_Work request_
Show only those lines of the entries where the string "that" is found.

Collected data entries
-- -- --

(* ===== verification/WebRtc.v ===== *)
(** [webrtc::AudioMixer] (libs/webrtc/include/api/audio/audio_mixer.h) and
    [webrtc::AudioMixerImpl] (modules/audio_mixer/audio_mixer_impl.h).

    Only the headers are part of the repository.  The mixer and its functions
    are the fields of the class [WebRtcMixer]; what the headers document about
    them is the class [WebRtcMixerLaws]; [ReferenceMixer] is an instance. *)

From stdpp Require Import sets.
From S2P Require Import Prelude.
From S2P Require Import AudioFrame.
From S2P Require Import Api.

(** [AudioProcessing::NativeRate] (modules/audio_processing/include) *)
Definition kSampleRate8kHz : Z := 8000.
Definition kSampleRate16kHz : Z := 16000.
Definition kSampleRate32kHz : Z := 32000.
Definition kSampleRate48kHz : Z := 48000.
Definition NativeRate : list Z :=
  [kSampleRate8kHz; kSampleRate16kHz; kSampleRate32kHz; kSampleRate48kHz].

(** The virtual functions of [AudioMixer::Source], called through a pointer
    (a location) in a world of objects [W]. *)
Record SourceCallbacks (W : Type) : Type := MkCallbacks {
  cb_GetAudioFrameWithInfo :
    nat → Z → AudioFrame → W → outcome (AudioFrameInfo * AudioFrame * W);
  cb_Ssrc : nat → W → outcome Z;
  cb_PreferredSampleRate : nat → W → outcome Z
}.
Arguments MkCallbacks {W} _ _ _.
Arguments cb_GetAudioFrameWithInfo {W} _ _ _ _ _.
Arguments cb_Ssrc {W} _ _ _.
Arguments cb_PreferredSampleRate {W} _ _ _.

Class WebRtcMixer := {
  MixerImpl : Type;
  (** [AudioMixerImpl::Create()] *)
  mixer_Create : MixerImpl;
  mixer_AddSource : nat → MixerImpl → bool * MixerImpl;
  mixer_RemoveSource : nat → MixerImpl → MixerImpl;
  mixer_Mix {W : Type} :
    SourceCallbacks W → Z → AudioFrame → MixerImpl → W
    → outcome (AudioFrame * MixerImpl * W)
}.

(** The source at [l] answers every call at a native rate and keeps [I]. *)
Definition source_answers {W} (cb : SourceCallbacks W) (I : W → Prop)
    (l : nat) : Prop :=
  ∀ w, I w →
    wpa (cb_Ssrc cb l w) (λ _, True)
    ∧ wpa (cb_PreferredSampleRate cb l w) (λ _, True)
    ∧ ∀ rate f, rate ∈ NativeRate → frame_wf f →
        wpa (cb_GetAudioFrameWithInfo cb l rate f w)
          (λ '(_, f', w'), frame_wf f' ∧ I w').

(** Every call through [l] has undefined behaviour [u]. *)
Definition source_undefined {W} (cb : SourceCallbacks W) (u : undefined)
    (l : nat) (w : W) : Prop :=
  cb_Ssrc cb l w = Undef u ∧ cb_PreferredSampleRate cb l w = Undef u
  ∧ ∀ rate f, cb_GetAudioFrameWithInfo cb l rate f w = Undef u.

(** The number of channels [Mix] supports. *)
Definition mixable_channels (n : Z) : Prop := 1 ≤ n ≤ 2.

Class WebRtcMixerLaws `{WebRtcMixer} := {
  (** the sources added and not removed *)
  registered : MixerImpl → list nat;
  create_registered : registered mixer_Create = [];
  (** "Returns true if adding was successful. A source is never added
      twice." *)
  add_registered l m :
    l ∉ registered m →
    (mixer_AddSource l m).1 = true
    ∧ registered (mixer_AddSource l m).2 ≡ₚ l :: registered m;
  (** "Removal is never attempted if a source has not been successfully
      added" *)
  remove_registered l m :
    l ∈ registered m → l :: registered (mixer_RemoveSource l m) ≡ₚ registered m;
  (** "Performs mixing by asking registered audio sources for audio.  The
      mixing rate is one of the rates listed in NativeRate." *)
  mix_spec {W} (cb : SourceCallbacks W) (I : W → Prop) n f m w :
    mixable_channels n → frame_wf f → I w →
    (∀ l, l ∈ registered m → source_answers cb I l) →
    wpa (mixer_Mix cb n f m w) (λ '(f', m', w'),
      frame_wf f' ∧ registered m' = registered m ∧ I w');
  (** every registered source is asked *)
  mix_asks {W} (cb : SourceCallbacks W) (I : W → Prop) u l n f m w :
    mixable_channels n → frame_wf f → I w → l ∈ registered m →
    (∀ w, I w → source_undefined cb u l w) →
    (∀ l', l' ∈ registered m → l' ≠ l →
       source_answers cb I l' ∨ ∀ w, I w → source_undefined cb u l' w) →
    mixer_Mix cb n f m w = Undef u ∨ ∃ s, mixer_Mix cb n f m w = Abort s
}.

(** ** A mixer that satisfies the laws *)

Section reference.
Context `{AudioFrameLaws}.

(** "the least native rate greater or equal to the preferred sample rates;
    kDefaultFrequency if there is none" *)
Definition CalculateOutputRate (rates : list Z) : Z :=
  match rates with
  | [] => 48000
  | _ =>
      let top := fold_right Z.max 0 rates in
      if top <=? 8000 then 8000 else if top <=? 16000 then 16000
      else if top <=? 32000 then 32000 else 48000
  end.

Lemma CalculateOutputRate_native rates : CalculateOutputRate rates ∈ NativeRate.
Proof.
  unfold CalculateOutputRate, NativeRate, kSampleRate8kHz, kSampleRate16kHz,
    kSampleRate32kHz, kSampleRate48kHz.
  destruct rates; [set_solver|]. repeat case_match; set_solver.
Qed.

Fixpoint ask_rates {W} (cb : SourceCallbacks W) (m : list nat) (w : W)
    : outcome (list Z) :=
  match m with
  | [] => Ret []
  | l :: m =>
      r ← cb_PreferredSampleRate cb l w; rs ← ask_rates cb m w; Ret (r :: rs)
  end.

(** The frames of the sources that returned [kNormal]; each source is given
    a new frame. *)
Fixpoint ask_frames {W} (cb : SourceCallbacks W) (rate : Z) (m : list nat)
    (w : W) : outcome (list AudioFrame * W) :=
  match m with
  | [] => Ret ([], w)
  | l :: m =>
      '(i, f, w) ← cb_GetAudioFrameWithInfo cb l rate AudioFrame_new w;
      '(fs, w) ← ask_frames cb rate m w;
      Ret (if decide (i = kNormal) then f :: fs else fs, w)
  end.

(** The saturated sum of the samples. *)
Definition combine (n : Z) (fs : list AudioFrame) : list Z :=
  fold_right (λ f acc, zip_with (λ x y, i16_saturate (x + y))
                         (takeZ n (frame_data f)) acc)
    (replicate (Z.to_nat n) 0) fs.

Definition ref_Mix {W} (cb : SourceCallbacks W) (n : Z) (f : AudioFrame)
    (m : list nat) (w : W) : outcome (AudioFrame * list nat * W) :=
  rates ← ask_rates cb m w;
  let rate := CalculateOutputRate rates in
  '(fs, w) ← ask_frames cb rate m w;
  let F := MkFrameFormat 0 (rate / 100) rate kNormalSpeech kVadActive n in
  f ← UpdateFrame (Some (combine (total_samples F) fs)) F f;
  Ret (f, m, w).

Fixpoint remove_first (l : nat) (m : list nat) : list nat :=
  match m with
  | [] => []
  | l' :: m => if decide (l' = l) then m else l' :: remove_first l m
  end.

Lemma remove_first_spec l m : l ∈ m → l :: remove_first l m ≡ₚ m.
Proof.
  induction m as [|l' m IH]; cbn; [by intros ?%elem_of_nil|].
  case_decide as Hl; [by subst|]. intros [|Hm]%elem_of_cons; [congruence|].
  etrans; [apply Permutation_swap|]. by rewrite IH.
Qed.

#[local] Instance ReferenceMixer : WebRtcMixer := {
  MixerImpl := list nat;
  mixer_Create := [];
  mixer_AddSource l m := (true, m ++ [l]);
  mixer_RemoveSource l m := remove_first l m;
  mixer_Mix W cb n f m w := ref_Mix cb n f m w
}.

Lemma combine_length n fs :
  0 ≤ n ≤ kMaxDataSizeSamples → Forall frame_wf fs → lenZ (combine n fs) = n.
Proof.
  intros Hn. induction 1 as [|f fs Hf _ IH]; cbn.
  { rewrite lenZ_replicate. lia. }
  fold (combine n fs). unfold lenZ in *. rewrite length_zip_with.
  pose proof (lenZ_takeZ n (frame_data f) ltac:(lia)) as Ht.
  rewrite frame_data_length in Ht by done. unfold lenZ in Ht. lia.
Qed.

Lemma ask_rates_ok {W} (cb : SourceCallbacks W) (I : W → Prop) m w :
  I w → (∀ l, l ∈ m → source_answers cb I l) →
  wpa (ask_rates cb m w) (λ _, True).
Proof.
  intros Hw. induction m as [|l m IH]; intros Hm; cbn; [done|].
  destruct (Hm l ltac:(left) w Hw) as (_ & Hr & _).
  apply wpa_bind. eapply wpa_mono; [|exact Hr]. intros r _.
  apply wpa_bind. eapply wpa_mono; [|apply IH; intros; apply Hm; by right].
  done.
Qed.

Lemma ask_frames_ok {W} (cb : SourceCallbacks W) (I : W → Prop) rate m w :
  I w → rate ∈ NativeRate → (∀ l, l ∈ m → source_answers cb I l) →
  wpa (ask_frames cb rate m w) (λ '(fs, w'), Forall frame_wf fs ∧ I w').
Proof.
  intros Hw Hrate. revert w Hw. induction m as [|l m IH]; intros w Hw Hm; cbn.
  { by split. }
  destruct (Hm l ltac:(left) w Hw) as (_ & _ & Hf).
  apply wpa_bind. eapply wpa_mono; [|apply Hf; [done|apply AudioFrame_new_wf]].
  intros [[i f] w'] [Hwf Hw']. apply wpa_bind.
  eapply wpa_mono; [|apply IH; [done|intros; apply Hm; by right]].
  intros [fs w''] [Hfs Hw'']. cbn. case_decide; (split; [|done]); [|done].
  by constructor.
Qed.

Lemma ref_Mix_spec {W} (cb : SourceCallbacks W) (I : W → Prop) n f m w :
  mixable_channels n → frame_wf f → I w →
  (∀ l, l ∈ m → source_answers cb I l) →
  wpa (ref_Mix cb n f m w) (λ '(f', m', w'), frame_wf f' ∧ m' = m ∧ I w').
Proof.
  intros Hn Hf Hw Hm. unfold ref_Mix, mixable_channels in *. apply wpa_bind.
  eapply wpa_mono; [|by eapply ask_rates_ok]. intros rates _.
  pose proof (CalculateOutputRate_native rates) as Hr.
  set (rate := CalculateOutputRate rates) in *. cbn zeta.
  apply wpa_bind. eapply wpa_mono; [|by apply ask_frames_ok].
  intros [fs w'] [Hfs Hw']. apply wpa_bind.
  set (F := MkFrameFormat _ _ _ _ _ _).
  assert (0 ≤ rate / 100 ≤ 480) as Hr100.
  { clearbody rate. unfold NativeRate in Hr. repeat
      (apply elem_of_cons in Hr as [->|Hr]; [by vm_compute; split; discriminate|]).
    by apply elem_of_nil in Hr. }
  assert (format_fits F) as HF.
  { unfold format_fits, total_samples, kMaxDataSizeSamples. cbn. nia. }
  eapply wpa_mono; [|apply wp_wpa, UpdateFrame_data; [done|exact HF|]].
  - intros f' (? & _). by cbn.
  - apply combine_length; [|done]. destruct HF as (? & ? & ?).
    unfold total_samples in *. nia.
Qed.

Lemma ref_Mix_asks {W} (cb : SourceCallbacks W) (I : W → Prop) u l n f m w :
  I w → l ∈ m →
  (∀ w, I w → source_undefined cb u l w) →
  (∀ l', l' ∈ m → l' ≠ l →
     source_answers cb I l' ∨ ∀ w, I w → source_undefined cb u l' w) →
  ref_Mix cb n f m w = Undef u ∨ ∃ s, ref_Mix cb n f m w = Abort s.
Proof.
  intros Hw Hl Hu Hm.
  assert (ask_rates cb m w = Undef u ∨ ∃ s, ask_rates cb m w = Abort s) as Ha.
  2: { unfold ref_Mix. destruct Ha as [->|[s ->]]; [by left|right; by exists s]. }
  induction m as [|l' m IH]; [by apply elem_of_nil in Hl|]. cbn.
  destruct (decide (l' = l)) as [->|Hne].
  { destruct (Hu w Hw) as (_ & -> & _). by left. }
  destruct (Hm l' ltac:(left) Hne) as [Ha|Ha].
  2: { destruct (Ha w Hw) as (_ & -> & _). by left. }
  destruct (Ha w Hw) as (_ & Hr & _).
  destruct (cb_PreferredSampleRate cb l' w); [|by right; eexists|done..].
  cbn. destruct IH as [->|[s ->]]; [|by intros; apply Hm; [right|]|by left|
    by right; eexists]. by apply elem_of_cons in Hl as [->|].
Qed.

#[local] Program Instance ReferenceMixerLaws : WebRtcMixerLaws := {
  registered m := m
}.
Next Obligation. done. Qed.
Next Obligation.
  intros l m _. split; [done|]. cbn. by rewrite Permutation_app_comm.
Qed.
Next Obligation. apply remove_first_spec. Qed.
Next Obligation. intros W cb I n f m w. apply ref_Mix_spec. Qed.
Next Obligation. intros W cb I u l n f m w _ _. apply ref_Mix_asks. Qed.
End reference.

-- -- --

_Answer section_
(** ** A mixer that satisfies the laws *)
(** The frames of the sources that returned [kNormal]; each source is given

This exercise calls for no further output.